18Dans l’édition princeps du Teikin ôrai zusan, ces termes sont mis en image dans 439 vignettes (entre une et quatre par page) qui apparaissent en bandeau dans le tiers supérieur de la page et forment un véritable petit dictionnaire illustré. Bien qu’ils ne soient pas réunis en catégories absolument strictes, mais suivent le fil du texte principal, ces termes portent successivement sur les grands thèmes suivants : les rites du Nouvel An, les outils et le monde agricole, les constructions, les arbres fruitiers, les métiers, les productions régionales, les objets d’intérieur, les poissons, les oiseaux et les animaux, les bandits, les armes et les armures du guerrier, les vêtements et les parures des nobles, les objets bouddhiques, les instruments de musique, le cortège du shôgun, l’architecture religieuse, les effigies et les objets bouddhiques, la hiérarchie ecclésiastique, les offrandes, les ustensiles de la cérémonie du thé et les plantes comestibles.

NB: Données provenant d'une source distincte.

Lemma lane_sum_within_step (self : analyzer) :
  samples self <> [] -> Forall lane_in_schema (samples self) ->
  sum_to_hundred
    (reported "top_lane_percent" (calculate_jungle_proximity self))
    (reported "mid_lane_percent" (calculate_jungle_proximity self))
    (reported "bot_lane_percent" (calculate_jungle_proximity self)).
Proof.
  intros Hne Hschema.
  destruct (jungle_fields_nonempty self Hne) as (Ht & Hm & Hb & _).
  unfold reported. rewrite Ht, Hm, Hb, !lane_percent_value.
  apply rounded_shares_sum_to_hundred.
  - destruct (samples self); [contradiction|cbn [List.length]; lia].
  - apply lane_counts_total, Hschema.
Qed.

Lemma generated_gold_windows (today : Z) (team_name : string) (id : Z)
  (m : lol_match) :
  lol_generated today team_name id m ->
  count (in_window 540 660) (gold_updates m) = 1
  /\ count (in_window 840 960) (gold_updates m) = 1
  /\ count (in_window 1140 1260) (gold_updates m) = 1.
Proof.
  intros H.
  assert (Hmap : map g_timestamp (gold_updates m)
                 = map (fun minute => minute * 60)
                       (range_step 5 (duration m / 60 + 1) 5)).
  { apply (Forall2_map_eq _ _ _ _ _ (lg_gold _ _ _ _ H)).
    intros x e He. apply He. }
  pose proof (lg_duration _ _ _ _ H) as Hd.
  assert (Hwin : forall lo hi,
             count (in_window lo hi) (gold_updates m)
             = count (fun i => (lo <=? (5 + Z.of_nat i * 5) * 60)
                               && ((5 + Z.of_nat i * 5) * 60 <=? hi))
                     (seq 0 (Z.to_nat ((duration m / 60 + 1 - 5 + 5 - 1) / 5)))).
  { intros lo hi.
    change (count (in_window lo hi) (gold_updates m))
      with (count (fun u => (fun t => (lo <=? t) && (t <=? hi)) (g_timestamp u))
                  (gold_updates m)).
    rewrite <- (count_map g_timestamp), Hmap. unfold range_step.
    rewrite !count_map. reflexivity. }
  rewrite !Hwin.
  assert (Hk : (Z.to_nat ((duration m / 60 + 1 - 5 + 5 - 1) / 5) = 5
                \/ Z.to_nat ((duration m / 60 + 1 - 5 + 5 - 1) / 5) = 6
                \/ Z.to_nat ((duration m / 60 + 1 - 5 + 5 - 1) / 5) = 7
                \/ Z.to_nat ((duration m / 60 + 1 - 5 + 5 - 1) / 5) = 8)%nat).
  { assert (25 <= duration m / 60 <= 40).
    { split; [apply Z.div_le_lower_bound|apply Z.div_le_upper_bound]; lia. }
    assert (5 <= (duration m / 60 + 1 - 5 + 5 - 1) / 5 <= 8).
    { split; [apply Z.div_le_lower_bound|apply Z.div_le_upper_bound]; lia. }
    lia. }
  destruct Hk as [-> | [-> | [-> | ->]]]; repeat split; reflexivity.
Qed.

Une partie de ces illustrations décrit des réalités antérieures à l’époque d’Edo qui relèvent du milieu de l’aristocratie de cour, et était donc assez éloignée du quotidien des apprenants.
19Deux nouvelles versions de cette édition illustrée du Teikin ôrai seront réalisées en 1698 et en 1699, avec pour cette dernière un aménagement de la mise en page sous la forme d’un appendice, dans lequel une partie des termes mis en image est réunie en tableaux (fig. 44). Ce manuel va ensuite être décliné pendant deux siècles dans des formules variées, mais toujours selon le principe des vignettes illustrant des termes de vocabulaire. Le nombre de ces vignettes, leur importance, leur place par rapport au texte et leur graphisme évolueront néanmoins sensiblement15. On trouvera à la fin d’Edo des versions de poche (certaines ne mesurent pas plus de 14 x 9,5 cm et comportent quelque 300 vignettes) qui ne feront plus office de modèle pour la calligraphie, mais seront plutôt des lexiques illustrés.
Les encyclopédies illustrées : l’exemple du Kinmô zui (répertoire illustré pour l’instruction)
20Ce dispositif illustratif du Teikin ôrai est à mettre en parallèle avec une autre catégorie d’ouvrages pédagogiques qui apparaît à la même époque, à savoir les « encyclopédies illustrées », qui sont plus exactement comme nous allons le voir des lexiques classés par thèmes. La plus ancienne et la plus célèbre d’entre toutes est certainement le Kinmô zui 訓蒙図彙, dont la première version paraît chez un éditeur de Kyôto en 1666, au moment où le commerce de la librairie prend son essor dans la capitale impériale.
21Contrairement au précédent manuel, le Kinmô zui n’est pas organisé autour d’un texte discursif, mais il s’agit, comme l’indique son titre, d’un « répertoire illustré » (zui) pour « instruire les ignorants » (kinmô), et en particulier les enfants. Cette expression kinmô zui figurera à partir de la fin du xviie siècle dans les titres de toute une catégorie d’ouvrages didactiques illustrés portant sur un thème particulier :les armes et les armures (Bugu kinmô zui 武具訓蒙図彙, 1684), le théâtre nô (Nô no kinmô zui 能之訓蒙図彙, 1687), les parures et les activités féminines (Joyô kunmô zui 女用訓蒙図彙, 1688) ou les métiers (Jinrin kinmô zui 人倫訓 蒙図彙, 1690), pour ne citer que les plus anciens. Ces titres – dont une trentaine ont été republiés en facsimilé ces dernières années16 – prouvent le rôle central qui fut très tôt accordé à l’image dans les ouvrages de vulgarisation au Japon, au point de former un véritable genre.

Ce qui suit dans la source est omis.